UK Government opens consultation on draft innovation plan for financial services

By Jonathan Lawrence

According to the UK Treasury’s recently released draft innovation plan for financial services, the Financial Conduct Authority (“FCA”) “intends to broaden engagement with large incumbent institutions”. “To facilitate increased dialogue the FCA plans to proactively engage with large incumbents to ensure their potential for consumer-friendly innovation is not being held back by regulatory considerations,” the Treasury said. “In particular, it will seek out opportunities to pilot research on new initiatives.”  The regulator is recognising that innovation does not just happen within the start-up environment and that it is within its power to support a broader appetite among the traditional players in the market to use the latest technology to innovate, whether on their own or in collaboration with others.

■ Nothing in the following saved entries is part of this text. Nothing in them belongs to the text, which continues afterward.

Lemma drop_loop_ok stack w :
  self w !! "_dir_local" = Some (PStr d) →
  NoDup (posix_join d <$> stack) →
  (∀ f, f ∈ stack → is_Some (local_fs w !! posix_join d f)) →
  ∃ w',
    drop_loop os_remove "_dir_local" stack w = (Ok (), w')
    ∧ self w' !! "_drop_list"
      = match stack with
        | [] => self w !! "_drop_list"
        | _ :: _ => Some (PList [])
        end
    ∧ (∀ p, local_fs w' !! p
            = if decide (p ∈ posix_join d <$> stack) then None
              else local_fs w !! p)
    ∧ remote_fs w' = remote_fs w
    ∧ trace w' = trace w ++ (ERemove <$> (posix_join d <$> stack)).
Proof.
  revert w. induction stack as [|fl rest IH]; intros w Hdir Hnd Hall.
  - exists w. split; [done|]. split; [done|]. split.
    + intros p. rewrite decide_False; [done|]. by intros ?%elem_of_nil.
    + split; [done|]. by rewrite app_nil_r.
  - rewrite fmap_cons in Hnd. apply NoDup_cons in Hnd as [Hfresh Hnd].
    destruct (Hall fl ltac:(left)) as [content Hfl].
    set (wa := World (<["_drop_list" := PList (rev rest)]> (self w))
                 (local_fs w) (remote_fs w) (client_open w) (sftp_open w)
                 (trace w)).
    set (wb := World (self wa) (delete (posix_join d fl) (local_fs w))
                 (remote_fs w) (client_open w) (sftp_open w)
                 (trace w ++ [ERemove (posix_join d fl)])).
    assert (drop_loop os_remove "_dir_local" (fl :: rest) w
            = drop_loop os_remove "_dir_local" rest wb) as Hstep.
    { cbn [drop_loop]. unfold mbind, M_bind, set_attr, get_attr, lift.
      cbn [self]. rewrite lookup_insert_ne by discriminate.
      rewrite Hdir, path_join_str.
      unfold os_remove, mbind, M_bind, log, get_local, set_local.
      cbn [local_fs]. by rewrite Hfl. }
    destruct (IH wb) as (w' & Hrun & Hdl & Hfs & Hr & Ht).
    { cbn [self wb wa]. by rewrite lookup_insert_ne by discriminate. }
    { done. }
    { intros f Hf. cbn [local_fs wb]. rewrite lookup_delete_ne.
      - apply Hall. by right.
      - intros Heq. apply Hfresh. rewrite Heq.
        apply list_elem_of_fmap. eauto. }
    exists w'. rewrite Hstep. split; [done|]. split.
    + rewrite Hdl. destruct rest; [|done].
      cbn [self wb wa]. by rewrite lookup_insert_eq.
    + split; [|split].
      * intros p. rewrite Hfs. cbn [local_fs wb]. rewrite fmap_cons.
        destruct (decide (p = posix_join d fl)) as [->|Hne].
        -- rewrite lookup_delete_eq, (decide_True (P := _ ∈ _ :: _))
             by left. by destruct (decide _).
        -- rewrite lookup_delete_ne by done.
           destruct (decide (p ∈ posix_join d <$> rest)) as [Hin|Hnin].
           ++ by rewrite decide_True by by right.
           ++ rewrite decide_False; [done|].
              by intros [?|?]%elem_of_cons.
      * by rewrite Hr.
      * rewrite Ht. cbn [trace wb]. rewrite !fmap_cons.
        by rewrite <- app_assoc.
Qed.
(** * zalloc.h: arena, pool and debug-guard allocators

    A shallow embedding of the three allocators of [zalloc.h] (LP64 ABI:
    [size_t] and [uintptr_t] are 64-bit, [sizeof(void* )] is 8) and the
    properties established about them.

    Memory is modelled by typed stores keyed by address ([gmap Z _]): one
    for the structs the allocators keep in the memory they obtain, one for
    payload bytes or words.  The backend allocation primitive is an oracle
    that decides, from the history of the calls made to it, the address a
    call returns ([0] is the null pointer); every call is recorded. *)

From Stdlib Require Import ZArith Lia List Bool.
From stdpp Require Import base option list gmap strings.

Local Open Scope Z_scope.

(** ** Machine words *)

Definition word_bits : Z := 64.
Definition modulus : Z := 2 ^ word_bits.

(** Unsigned wrap-around of [size_t] and [uintptr_t] arithmetic. *)
Definition wrap (x : Z) : Z := x mod modulus.
Arguments wrap : simpl never.

(** [~x] on a 64-bit unsigned operand. *)
Definition wnot (x : Z) : Z := wrap (Z.lnot x).

(** The largest object a C implementation can hand out ([PTRDIFF_MAX]). *)
Definition max_object : Z := 2 ^ 63 - 1.

(** ** Outcomes of a call *)

Inductive diagnostic : Type :=
  | AssertionFailed
  | BadReallocPointer (ptr : Z) (file : string) (line : Z)
  | CorruptionDuringRealloc (ptr : Z) (file : string) (line : Z)
  | DoubleFree (ptr : Z) (file : string) (line : Z)
  | InvalidFree (ptr : Z)
  | BufferOverflow (ptr : Z) (file : string) (line : Z).

(** A call returns ([Done]), terminates the process through [abort()] or a
    failed [assert] ([Abort], with what was reported), touches memory
    outside of what it owns ([Fault]: undefined behaviour in C), or loops
    forever ([Diverge]). *)
Inductive outcome (A : Type) : Type :=
  | Done (a : A)
  | Abort (d : diagnostic)
  | Fault
  | Diverge.
(** The recorder writes only whole events: whatever calls reach a fresh
    recorder, every event of its macro is the one written for some move,
    click, scroll, key press or key release: one of the five kinds, with
    every field of its payload. *)
Theorem recorder_events_are_whole :
  forall (interval : Q) (inputs : list Input) (n0 : nat) (e : Event),
    In e (events (Recorder.macro (fst
            (Recorder.run perf_counter inputs (Recorder.__init__ interval, n0))))) ->
    exists tm i, event_of_input tm i = Some e /\ unknown_kind e = false.
Proof.
  intros interval inputs n0 e Hin.
  destruct (run_all_written inputs (Recorder.__init__ interval, n0)
              (fresh_all_written interval)) as [_ Ha].
  destruct (Ha e Hin) as [tm [i [He _]]].
  exists tm, i. split; [exact He |].
  destruct i; simpl in He; try discriminate He; injection He as <-; reflexivity.
Qed.

Lemma key_to_str_reserved (k : Key) :
  In (Utils.key_to_str k) ["key:f8"; "key:f9"; "key:f10"; "key:f11"; "key:esc"] ->
  Key_in k (Recorder.IGNORE_KEYS (Recorder.__init__ 0)) = true.
Proof.
  intro H. destruct k as [name | c | vk]; simpl in H.
  - destruct (String.eqb name "") eqn:En.
    + simpl in H. repeat (destruct H as [H | H]; [discriminate H |]). destruct H.
    + simpl in H.
      repeat (destruct H as [H | H]; [injection H as <-; reflexivity |]).
      destruct H.
  - repeat (destruct H as [H | H]; [discriminate H |]). destruct H.
  - repeat (destruct H as [H | H]; [discriminate H |]). destruct H.
Qed.
Lemma rstrip_tail_clean (t : string) :
  tail_clean (PyStr.rstrip_with PyStr.isspace t).
Proof.
  unfold tail_clean. induction t as [|c t IH]; simpl; [exact I|].
  destruct (PyStr.rstrip_with PyStr.isspace t) as [|y r] eqn:E.
  - destruct (PyStr.isspace c) eqn:Ec; simpl; [exact I | exact Ec].
  - destruct (last_char (String y r)) as [z|] eqn:El.
    + rewrite (last_char_cons c z _ El). exact IH.
    + apply last_char_none in El. discriminate El.
Qed.

Lemma collapse_head_clean (t : string) :
  head_clean t -> PyStr.collapse_from false t = PyStr.collapse_from true t.
Proof. destruct t as [|c t]; simpl; [auto|]. intros ->. reflexivity. Qed.

Lemma collapse_last_char (t : string) (c : ascii) (b : bool) :
  last_char t = Some c -> PyStr.isspace c = false ->
  last_char (PyStr.collapse_from b t) = Some c.
Proof.
  intros Hl Hc. revert b. induction t as [|x t IH]; intros b; [discriminate Hl|].
  destruct t as [|y t].
  - simpl in Hl. inversion Hl; subst x. simpl. rewrite Hc. reflexivity.
  - assert (last_char (String y t) = Some c) as Hl' by exact Hl.
    specialize (IH Hl').
    change (PyStr.collapse_from b (String x (String y t)))
      with (if PyStr.isspace x
            then if b then PyStr.collapse_from true (String y t)
                 else String " " (PyStr.collapse_from true (String y t))
            else String x (PyStr.collapse_from false (String y t))).
    destruct (PyStr.isspace x); [destruct b|];
      [apply IH | apply last_char_cons, IH | apply last_char_cons, IH].
Qed.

In March 2016 the FCA and Australia’s Securities and Investments Commission (“ASIC”) signed a deal to make it easier for financial technology firms based in each country to win authorisations to operate in the other country. The Treasury said the FCA can help “put UK-based innovators in touch with the right regulators when they look to start doing business in other regulatory jurisdictions” and is “ready to help non-UK innovators interested in entering the UK market”. The FCA wants to put more “co-operation agreements” in place “with key regulators”, the Treasury said.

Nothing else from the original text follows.